+++ SOURCE DATA
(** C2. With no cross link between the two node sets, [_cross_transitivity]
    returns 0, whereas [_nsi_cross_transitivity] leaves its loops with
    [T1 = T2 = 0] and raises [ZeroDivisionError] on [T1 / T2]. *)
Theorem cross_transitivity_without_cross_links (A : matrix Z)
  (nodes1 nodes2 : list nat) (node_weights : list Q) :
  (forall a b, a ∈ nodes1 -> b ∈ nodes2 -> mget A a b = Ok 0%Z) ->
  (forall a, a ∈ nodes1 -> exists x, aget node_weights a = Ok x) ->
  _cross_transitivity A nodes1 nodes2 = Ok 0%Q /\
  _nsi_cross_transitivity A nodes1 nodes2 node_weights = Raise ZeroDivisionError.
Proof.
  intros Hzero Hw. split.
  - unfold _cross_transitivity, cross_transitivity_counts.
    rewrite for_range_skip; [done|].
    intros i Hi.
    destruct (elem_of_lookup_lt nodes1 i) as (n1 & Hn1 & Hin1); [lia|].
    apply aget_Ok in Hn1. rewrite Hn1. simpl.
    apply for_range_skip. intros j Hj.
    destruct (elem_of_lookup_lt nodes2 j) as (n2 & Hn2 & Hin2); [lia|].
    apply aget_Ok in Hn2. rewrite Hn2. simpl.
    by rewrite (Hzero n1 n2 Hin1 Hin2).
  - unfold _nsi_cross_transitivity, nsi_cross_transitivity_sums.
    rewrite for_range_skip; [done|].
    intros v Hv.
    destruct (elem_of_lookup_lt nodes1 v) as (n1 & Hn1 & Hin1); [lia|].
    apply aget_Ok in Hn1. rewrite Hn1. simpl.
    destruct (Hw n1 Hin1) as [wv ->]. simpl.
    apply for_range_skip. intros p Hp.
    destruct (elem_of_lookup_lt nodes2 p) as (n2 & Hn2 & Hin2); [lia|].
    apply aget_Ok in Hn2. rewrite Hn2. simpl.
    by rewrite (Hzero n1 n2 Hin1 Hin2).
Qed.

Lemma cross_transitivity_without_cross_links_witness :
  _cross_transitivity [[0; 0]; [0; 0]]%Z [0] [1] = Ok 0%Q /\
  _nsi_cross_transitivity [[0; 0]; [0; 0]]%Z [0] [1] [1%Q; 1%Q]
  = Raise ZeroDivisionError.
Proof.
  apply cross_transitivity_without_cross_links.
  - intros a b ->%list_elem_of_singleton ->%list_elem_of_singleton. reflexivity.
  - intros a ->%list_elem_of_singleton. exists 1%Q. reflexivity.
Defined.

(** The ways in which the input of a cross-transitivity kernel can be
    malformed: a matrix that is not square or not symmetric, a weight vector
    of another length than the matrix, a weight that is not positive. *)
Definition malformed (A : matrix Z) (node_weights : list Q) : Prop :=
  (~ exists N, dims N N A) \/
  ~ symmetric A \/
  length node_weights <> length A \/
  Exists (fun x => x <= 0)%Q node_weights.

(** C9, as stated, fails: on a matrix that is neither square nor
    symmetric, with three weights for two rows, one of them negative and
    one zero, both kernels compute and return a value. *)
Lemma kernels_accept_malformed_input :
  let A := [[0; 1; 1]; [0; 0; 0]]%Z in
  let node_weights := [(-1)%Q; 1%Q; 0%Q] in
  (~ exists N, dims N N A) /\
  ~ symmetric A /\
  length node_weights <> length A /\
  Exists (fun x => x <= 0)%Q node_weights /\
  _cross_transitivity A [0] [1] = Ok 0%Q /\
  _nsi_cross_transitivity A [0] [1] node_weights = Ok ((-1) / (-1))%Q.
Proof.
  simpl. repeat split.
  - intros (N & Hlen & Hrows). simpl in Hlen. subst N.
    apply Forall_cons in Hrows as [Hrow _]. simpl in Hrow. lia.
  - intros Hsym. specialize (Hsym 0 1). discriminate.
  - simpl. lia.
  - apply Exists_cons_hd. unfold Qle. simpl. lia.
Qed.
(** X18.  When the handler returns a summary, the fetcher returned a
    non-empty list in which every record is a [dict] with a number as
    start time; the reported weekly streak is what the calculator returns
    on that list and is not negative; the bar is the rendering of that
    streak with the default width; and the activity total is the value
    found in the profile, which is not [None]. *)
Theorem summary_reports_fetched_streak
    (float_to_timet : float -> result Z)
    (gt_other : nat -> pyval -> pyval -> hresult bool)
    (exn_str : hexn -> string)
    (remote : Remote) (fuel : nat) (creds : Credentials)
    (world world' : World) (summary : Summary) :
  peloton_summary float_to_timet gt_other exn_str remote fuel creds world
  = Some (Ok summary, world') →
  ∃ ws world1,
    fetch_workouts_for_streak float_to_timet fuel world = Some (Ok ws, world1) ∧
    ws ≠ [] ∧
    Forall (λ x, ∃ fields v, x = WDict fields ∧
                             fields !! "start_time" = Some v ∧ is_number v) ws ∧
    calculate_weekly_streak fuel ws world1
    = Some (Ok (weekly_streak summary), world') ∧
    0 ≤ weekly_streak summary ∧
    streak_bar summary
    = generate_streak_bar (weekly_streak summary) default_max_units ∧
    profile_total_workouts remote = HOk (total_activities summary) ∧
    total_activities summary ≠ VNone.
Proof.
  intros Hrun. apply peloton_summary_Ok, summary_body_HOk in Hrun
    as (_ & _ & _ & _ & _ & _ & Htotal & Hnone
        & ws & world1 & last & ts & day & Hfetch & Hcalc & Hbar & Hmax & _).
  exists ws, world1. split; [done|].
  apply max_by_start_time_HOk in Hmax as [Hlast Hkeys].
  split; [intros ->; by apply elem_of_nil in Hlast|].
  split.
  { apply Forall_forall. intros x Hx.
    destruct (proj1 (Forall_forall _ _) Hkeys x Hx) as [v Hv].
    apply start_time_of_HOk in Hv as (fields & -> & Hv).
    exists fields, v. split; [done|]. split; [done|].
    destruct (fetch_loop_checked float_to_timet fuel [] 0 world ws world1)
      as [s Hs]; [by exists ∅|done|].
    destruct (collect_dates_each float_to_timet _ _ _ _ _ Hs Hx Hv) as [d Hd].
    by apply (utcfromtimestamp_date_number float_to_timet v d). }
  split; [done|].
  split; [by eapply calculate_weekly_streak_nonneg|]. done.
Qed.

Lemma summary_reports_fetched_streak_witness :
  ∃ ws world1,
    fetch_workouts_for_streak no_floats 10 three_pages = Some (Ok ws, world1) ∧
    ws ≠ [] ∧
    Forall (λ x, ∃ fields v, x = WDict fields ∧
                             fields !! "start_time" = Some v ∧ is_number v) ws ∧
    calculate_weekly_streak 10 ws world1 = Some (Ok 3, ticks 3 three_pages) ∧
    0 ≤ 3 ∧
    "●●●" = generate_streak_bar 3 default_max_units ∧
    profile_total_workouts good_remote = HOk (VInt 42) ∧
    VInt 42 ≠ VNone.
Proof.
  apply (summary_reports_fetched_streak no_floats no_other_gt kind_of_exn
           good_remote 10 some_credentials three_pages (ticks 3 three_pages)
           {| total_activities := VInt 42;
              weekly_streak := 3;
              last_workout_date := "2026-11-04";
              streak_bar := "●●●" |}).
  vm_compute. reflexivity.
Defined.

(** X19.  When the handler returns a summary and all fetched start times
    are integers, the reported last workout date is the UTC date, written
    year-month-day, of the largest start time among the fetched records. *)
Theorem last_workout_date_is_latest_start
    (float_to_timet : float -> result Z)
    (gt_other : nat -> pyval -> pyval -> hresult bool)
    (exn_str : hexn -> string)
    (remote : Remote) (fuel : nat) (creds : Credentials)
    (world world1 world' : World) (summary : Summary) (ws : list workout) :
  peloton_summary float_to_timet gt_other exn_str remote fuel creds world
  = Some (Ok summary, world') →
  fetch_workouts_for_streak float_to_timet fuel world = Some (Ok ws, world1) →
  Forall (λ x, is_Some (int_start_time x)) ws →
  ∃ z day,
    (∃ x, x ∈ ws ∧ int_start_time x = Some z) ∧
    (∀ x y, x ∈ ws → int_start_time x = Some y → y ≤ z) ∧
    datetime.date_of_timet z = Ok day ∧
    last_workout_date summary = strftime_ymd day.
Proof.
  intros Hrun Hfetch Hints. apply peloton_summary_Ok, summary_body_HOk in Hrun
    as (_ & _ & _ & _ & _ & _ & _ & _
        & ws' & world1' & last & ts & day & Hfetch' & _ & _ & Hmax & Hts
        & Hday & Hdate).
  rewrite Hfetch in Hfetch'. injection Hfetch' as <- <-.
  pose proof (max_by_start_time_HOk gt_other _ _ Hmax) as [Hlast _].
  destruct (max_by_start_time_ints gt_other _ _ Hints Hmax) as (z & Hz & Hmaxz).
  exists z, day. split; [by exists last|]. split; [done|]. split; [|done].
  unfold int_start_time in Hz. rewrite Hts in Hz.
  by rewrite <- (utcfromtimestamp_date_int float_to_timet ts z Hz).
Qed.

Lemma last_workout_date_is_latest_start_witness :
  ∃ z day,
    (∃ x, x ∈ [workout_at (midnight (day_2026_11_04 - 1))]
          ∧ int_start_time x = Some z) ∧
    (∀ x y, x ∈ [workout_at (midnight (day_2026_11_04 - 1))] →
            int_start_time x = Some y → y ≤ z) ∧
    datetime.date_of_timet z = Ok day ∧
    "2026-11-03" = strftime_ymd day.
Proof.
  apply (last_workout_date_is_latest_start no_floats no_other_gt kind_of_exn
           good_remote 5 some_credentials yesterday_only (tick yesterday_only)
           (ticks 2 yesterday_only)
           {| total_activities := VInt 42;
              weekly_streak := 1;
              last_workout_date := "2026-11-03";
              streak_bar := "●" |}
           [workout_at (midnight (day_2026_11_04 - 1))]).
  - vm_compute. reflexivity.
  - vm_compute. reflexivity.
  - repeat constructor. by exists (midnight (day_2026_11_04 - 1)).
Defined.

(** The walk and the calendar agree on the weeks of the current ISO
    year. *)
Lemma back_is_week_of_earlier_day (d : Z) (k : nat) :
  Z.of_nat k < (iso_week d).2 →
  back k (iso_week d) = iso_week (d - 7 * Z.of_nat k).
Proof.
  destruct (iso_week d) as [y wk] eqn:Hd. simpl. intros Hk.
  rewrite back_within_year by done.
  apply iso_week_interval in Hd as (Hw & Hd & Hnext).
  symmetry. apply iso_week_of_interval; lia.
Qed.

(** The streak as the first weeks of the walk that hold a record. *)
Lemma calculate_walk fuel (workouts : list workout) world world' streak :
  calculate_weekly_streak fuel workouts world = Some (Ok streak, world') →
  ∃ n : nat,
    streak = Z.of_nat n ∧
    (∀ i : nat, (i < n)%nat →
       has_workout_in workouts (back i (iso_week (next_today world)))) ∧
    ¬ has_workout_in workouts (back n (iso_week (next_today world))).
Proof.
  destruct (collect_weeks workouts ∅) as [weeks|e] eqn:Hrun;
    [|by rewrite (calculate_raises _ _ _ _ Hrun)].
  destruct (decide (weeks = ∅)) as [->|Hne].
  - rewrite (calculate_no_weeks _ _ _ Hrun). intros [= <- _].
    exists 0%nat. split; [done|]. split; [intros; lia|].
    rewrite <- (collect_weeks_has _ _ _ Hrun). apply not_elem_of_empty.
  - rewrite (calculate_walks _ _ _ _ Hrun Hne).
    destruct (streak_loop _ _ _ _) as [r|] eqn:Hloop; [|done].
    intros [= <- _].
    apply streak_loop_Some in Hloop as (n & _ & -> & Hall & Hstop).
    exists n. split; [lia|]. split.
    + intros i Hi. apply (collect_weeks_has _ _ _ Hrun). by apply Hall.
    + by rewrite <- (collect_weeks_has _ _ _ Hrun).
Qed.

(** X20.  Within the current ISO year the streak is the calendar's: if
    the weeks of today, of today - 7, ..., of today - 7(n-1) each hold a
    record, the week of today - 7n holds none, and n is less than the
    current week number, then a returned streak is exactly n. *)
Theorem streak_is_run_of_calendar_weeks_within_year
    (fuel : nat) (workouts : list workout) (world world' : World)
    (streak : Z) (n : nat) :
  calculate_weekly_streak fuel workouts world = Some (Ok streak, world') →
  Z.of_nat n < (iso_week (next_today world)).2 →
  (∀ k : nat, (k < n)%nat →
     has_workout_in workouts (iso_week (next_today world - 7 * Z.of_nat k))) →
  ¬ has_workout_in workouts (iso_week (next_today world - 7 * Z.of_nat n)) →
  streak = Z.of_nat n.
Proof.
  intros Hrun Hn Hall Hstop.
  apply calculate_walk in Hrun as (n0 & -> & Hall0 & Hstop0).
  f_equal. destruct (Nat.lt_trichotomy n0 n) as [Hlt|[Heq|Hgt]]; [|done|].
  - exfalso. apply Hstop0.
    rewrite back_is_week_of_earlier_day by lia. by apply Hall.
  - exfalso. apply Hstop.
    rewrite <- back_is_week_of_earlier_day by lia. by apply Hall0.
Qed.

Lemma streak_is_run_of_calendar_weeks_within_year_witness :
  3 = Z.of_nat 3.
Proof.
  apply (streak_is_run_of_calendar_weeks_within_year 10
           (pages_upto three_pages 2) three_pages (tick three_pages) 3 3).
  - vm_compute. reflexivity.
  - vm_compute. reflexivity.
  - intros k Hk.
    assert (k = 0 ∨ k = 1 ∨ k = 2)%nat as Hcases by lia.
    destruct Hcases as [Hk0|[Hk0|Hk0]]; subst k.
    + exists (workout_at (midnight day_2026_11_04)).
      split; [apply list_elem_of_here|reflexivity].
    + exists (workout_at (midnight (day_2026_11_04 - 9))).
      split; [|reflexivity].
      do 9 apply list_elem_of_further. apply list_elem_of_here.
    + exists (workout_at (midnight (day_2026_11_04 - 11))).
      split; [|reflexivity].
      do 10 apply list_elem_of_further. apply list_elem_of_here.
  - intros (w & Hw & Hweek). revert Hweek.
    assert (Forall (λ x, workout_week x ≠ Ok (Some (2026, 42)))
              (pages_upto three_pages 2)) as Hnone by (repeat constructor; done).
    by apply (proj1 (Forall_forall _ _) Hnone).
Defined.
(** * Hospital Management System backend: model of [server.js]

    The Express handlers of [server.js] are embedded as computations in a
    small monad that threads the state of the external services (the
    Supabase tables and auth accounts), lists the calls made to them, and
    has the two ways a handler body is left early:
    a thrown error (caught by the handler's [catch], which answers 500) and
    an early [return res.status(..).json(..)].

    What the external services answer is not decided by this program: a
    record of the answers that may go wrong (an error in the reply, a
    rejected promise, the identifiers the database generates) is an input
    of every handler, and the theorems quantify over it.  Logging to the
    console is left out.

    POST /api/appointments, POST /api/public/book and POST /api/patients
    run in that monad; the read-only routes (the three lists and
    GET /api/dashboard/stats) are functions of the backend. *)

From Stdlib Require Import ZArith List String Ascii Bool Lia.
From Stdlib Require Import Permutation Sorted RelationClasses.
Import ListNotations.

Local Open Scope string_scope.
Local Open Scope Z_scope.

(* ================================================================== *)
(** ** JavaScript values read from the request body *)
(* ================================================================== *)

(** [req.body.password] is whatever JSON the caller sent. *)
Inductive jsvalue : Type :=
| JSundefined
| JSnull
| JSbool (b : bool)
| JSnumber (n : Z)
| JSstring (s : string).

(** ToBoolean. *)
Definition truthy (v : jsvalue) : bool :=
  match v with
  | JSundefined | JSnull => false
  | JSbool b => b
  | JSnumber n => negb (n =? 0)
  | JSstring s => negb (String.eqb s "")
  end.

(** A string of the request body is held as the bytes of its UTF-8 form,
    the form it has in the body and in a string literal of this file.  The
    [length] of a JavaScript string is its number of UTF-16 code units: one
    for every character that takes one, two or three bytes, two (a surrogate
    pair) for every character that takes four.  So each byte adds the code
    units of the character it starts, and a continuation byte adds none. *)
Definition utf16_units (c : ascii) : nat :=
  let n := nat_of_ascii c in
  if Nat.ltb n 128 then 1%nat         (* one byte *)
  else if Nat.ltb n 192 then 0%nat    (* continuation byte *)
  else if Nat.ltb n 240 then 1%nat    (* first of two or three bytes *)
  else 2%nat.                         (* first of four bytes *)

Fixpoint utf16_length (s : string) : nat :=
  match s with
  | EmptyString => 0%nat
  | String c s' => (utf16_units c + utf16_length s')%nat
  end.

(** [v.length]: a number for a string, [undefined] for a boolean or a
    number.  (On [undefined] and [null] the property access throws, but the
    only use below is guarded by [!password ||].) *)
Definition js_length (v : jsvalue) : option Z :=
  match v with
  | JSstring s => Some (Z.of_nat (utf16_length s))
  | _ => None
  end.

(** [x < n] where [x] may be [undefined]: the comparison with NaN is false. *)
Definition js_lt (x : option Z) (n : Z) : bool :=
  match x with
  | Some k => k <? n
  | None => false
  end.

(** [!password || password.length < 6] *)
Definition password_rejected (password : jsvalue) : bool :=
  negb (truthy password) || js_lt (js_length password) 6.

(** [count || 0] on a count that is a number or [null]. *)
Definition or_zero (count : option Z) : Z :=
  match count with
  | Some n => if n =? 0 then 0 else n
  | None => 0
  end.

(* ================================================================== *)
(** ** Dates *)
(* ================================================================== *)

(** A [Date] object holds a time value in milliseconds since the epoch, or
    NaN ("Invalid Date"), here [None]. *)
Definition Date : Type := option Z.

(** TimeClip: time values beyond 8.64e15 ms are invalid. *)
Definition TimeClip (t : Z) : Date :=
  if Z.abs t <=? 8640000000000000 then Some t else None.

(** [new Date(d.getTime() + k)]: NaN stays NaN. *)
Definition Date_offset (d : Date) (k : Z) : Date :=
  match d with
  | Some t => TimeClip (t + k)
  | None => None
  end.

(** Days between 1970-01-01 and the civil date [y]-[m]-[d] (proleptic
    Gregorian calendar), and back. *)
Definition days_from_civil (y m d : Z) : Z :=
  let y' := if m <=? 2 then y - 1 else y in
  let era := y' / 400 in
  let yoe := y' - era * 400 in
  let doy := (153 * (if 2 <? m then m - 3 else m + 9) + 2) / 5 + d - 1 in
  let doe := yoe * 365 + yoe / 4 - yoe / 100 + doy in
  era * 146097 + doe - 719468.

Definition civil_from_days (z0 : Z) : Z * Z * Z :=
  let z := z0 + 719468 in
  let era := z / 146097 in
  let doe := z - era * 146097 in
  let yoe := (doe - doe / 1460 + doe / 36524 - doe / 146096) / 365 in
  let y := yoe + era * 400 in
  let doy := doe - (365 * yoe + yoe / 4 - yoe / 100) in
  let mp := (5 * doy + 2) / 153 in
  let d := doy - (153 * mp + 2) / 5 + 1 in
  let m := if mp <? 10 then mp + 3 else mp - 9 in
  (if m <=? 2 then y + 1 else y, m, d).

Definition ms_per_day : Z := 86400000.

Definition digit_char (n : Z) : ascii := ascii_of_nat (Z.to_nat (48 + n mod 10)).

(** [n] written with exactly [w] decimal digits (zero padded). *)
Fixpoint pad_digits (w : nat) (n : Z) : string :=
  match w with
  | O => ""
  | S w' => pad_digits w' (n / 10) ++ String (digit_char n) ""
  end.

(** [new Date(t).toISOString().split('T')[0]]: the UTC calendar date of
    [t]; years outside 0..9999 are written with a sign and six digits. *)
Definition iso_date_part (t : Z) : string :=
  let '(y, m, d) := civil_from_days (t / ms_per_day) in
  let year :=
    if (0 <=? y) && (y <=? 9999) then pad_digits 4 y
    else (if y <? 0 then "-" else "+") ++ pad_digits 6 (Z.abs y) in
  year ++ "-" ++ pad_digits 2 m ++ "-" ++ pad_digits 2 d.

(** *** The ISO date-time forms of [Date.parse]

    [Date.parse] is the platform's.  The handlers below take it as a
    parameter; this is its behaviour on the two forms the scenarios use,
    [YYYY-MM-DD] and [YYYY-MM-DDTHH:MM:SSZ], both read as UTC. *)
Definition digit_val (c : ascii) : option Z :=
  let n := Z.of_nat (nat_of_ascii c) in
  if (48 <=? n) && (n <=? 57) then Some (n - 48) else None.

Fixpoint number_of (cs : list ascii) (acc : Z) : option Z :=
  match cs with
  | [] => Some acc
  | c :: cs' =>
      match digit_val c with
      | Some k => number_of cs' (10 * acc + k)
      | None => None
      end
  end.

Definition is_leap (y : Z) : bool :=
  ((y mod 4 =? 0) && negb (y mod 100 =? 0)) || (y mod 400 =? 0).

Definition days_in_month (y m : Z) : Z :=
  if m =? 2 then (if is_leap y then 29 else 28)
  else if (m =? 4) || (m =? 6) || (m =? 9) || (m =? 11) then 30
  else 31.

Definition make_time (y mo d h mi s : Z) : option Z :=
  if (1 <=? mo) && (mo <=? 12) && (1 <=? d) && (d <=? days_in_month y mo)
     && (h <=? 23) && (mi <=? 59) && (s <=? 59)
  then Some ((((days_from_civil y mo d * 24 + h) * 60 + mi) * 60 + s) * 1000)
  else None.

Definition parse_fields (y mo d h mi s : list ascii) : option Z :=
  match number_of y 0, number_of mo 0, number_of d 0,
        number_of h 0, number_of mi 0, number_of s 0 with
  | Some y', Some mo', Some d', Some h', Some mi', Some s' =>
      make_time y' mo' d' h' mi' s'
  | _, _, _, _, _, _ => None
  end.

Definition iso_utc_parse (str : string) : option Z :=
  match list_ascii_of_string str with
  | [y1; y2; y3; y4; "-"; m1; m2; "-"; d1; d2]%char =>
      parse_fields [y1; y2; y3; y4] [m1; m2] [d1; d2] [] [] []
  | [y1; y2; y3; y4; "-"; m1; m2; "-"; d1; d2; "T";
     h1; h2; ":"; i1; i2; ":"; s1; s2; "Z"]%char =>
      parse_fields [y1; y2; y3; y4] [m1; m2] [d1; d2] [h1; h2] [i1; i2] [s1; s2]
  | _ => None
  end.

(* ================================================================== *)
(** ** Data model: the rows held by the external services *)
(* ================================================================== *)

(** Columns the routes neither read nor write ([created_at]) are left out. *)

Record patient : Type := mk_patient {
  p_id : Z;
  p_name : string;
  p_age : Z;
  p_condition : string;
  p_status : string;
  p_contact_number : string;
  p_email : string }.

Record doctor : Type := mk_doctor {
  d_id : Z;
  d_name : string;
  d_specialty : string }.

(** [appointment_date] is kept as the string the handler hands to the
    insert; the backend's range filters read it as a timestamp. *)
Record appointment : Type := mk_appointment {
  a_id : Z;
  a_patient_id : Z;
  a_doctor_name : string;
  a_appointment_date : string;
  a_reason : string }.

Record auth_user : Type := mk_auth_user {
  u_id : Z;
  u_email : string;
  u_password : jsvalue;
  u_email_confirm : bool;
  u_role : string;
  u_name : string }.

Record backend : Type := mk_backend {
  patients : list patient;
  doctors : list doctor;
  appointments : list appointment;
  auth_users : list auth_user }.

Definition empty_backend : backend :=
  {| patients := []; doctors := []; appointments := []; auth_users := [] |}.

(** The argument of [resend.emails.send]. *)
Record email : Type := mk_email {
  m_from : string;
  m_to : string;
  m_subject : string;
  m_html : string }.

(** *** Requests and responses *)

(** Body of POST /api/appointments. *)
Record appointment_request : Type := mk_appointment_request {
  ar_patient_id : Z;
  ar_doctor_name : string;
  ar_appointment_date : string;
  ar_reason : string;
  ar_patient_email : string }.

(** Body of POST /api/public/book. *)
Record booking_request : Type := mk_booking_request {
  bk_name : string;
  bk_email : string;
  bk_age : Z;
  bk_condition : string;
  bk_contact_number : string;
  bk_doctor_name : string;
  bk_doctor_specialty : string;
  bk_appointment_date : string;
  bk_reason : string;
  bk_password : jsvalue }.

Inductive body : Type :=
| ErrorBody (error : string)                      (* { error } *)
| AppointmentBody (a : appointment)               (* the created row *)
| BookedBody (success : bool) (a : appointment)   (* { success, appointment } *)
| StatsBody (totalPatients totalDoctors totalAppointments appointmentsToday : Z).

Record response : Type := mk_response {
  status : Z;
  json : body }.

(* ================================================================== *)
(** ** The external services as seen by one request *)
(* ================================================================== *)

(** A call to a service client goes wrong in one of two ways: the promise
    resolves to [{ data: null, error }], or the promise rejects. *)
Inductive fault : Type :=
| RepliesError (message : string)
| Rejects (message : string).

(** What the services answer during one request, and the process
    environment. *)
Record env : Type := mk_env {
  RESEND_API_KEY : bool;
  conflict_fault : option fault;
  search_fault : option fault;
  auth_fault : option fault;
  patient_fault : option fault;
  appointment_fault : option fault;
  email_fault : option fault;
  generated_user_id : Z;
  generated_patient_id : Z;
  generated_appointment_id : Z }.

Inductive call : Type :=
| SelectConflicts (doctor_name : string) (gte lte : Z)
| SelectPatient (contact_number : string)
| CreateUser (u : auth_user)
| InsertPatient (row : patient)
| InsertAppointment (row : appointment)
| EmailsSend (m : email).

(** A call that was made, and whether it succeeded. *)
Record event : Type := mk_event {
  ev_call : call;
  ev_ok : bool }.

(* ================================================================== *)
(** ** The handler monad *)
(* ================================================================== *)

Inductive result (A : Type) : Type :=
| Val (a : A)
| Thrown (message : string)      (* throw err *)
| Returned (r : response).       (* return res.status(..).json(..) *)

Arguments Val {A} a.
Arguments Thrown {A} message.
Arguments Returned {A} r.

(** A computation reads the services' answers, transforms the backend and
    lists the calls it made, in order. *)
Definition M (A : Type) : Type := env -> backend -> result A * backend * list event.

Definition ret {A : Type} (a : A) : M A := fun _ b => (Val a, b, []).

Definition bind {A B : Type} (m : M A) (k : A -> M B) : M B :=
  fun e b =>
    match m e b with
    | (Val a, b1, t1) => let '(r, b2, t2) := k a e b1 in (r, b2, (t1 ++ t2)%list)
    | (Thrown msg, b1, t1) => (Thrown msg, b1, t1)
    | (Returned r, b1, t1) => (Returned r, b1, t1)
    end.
++++++
ACTION ITEM: Could you restate, word for word, the lines above from the one with "(** [req.body.password] is" to the one with "[length] of a", both included?

WRITTEN ANSWER:
(** [req.body.password] is whatever JSON the caller sent. *)
Inductive jsvalue : Type :=
| JSundefined
| JSnull
| JSbool (b : bool)
| JSnumber (n : Z)
| JSstring (s : string).

(** ToBoolean. *)
Definition truthy (v : jsvalue) : bool :=
  match v with
  | JSundefined | JSnull => false
  | JSbool b => b
  | JSnumber n => negb (n =? 0)
  | JSstring s => negb (String.eqb s "")
  end.

(** A string of the request body is held as the bytes of its UTF-8 form,
    the form it has in the body and in a string literal of this file.  The
    [length] of a JavaScript string is its number of UTF-16 code units: one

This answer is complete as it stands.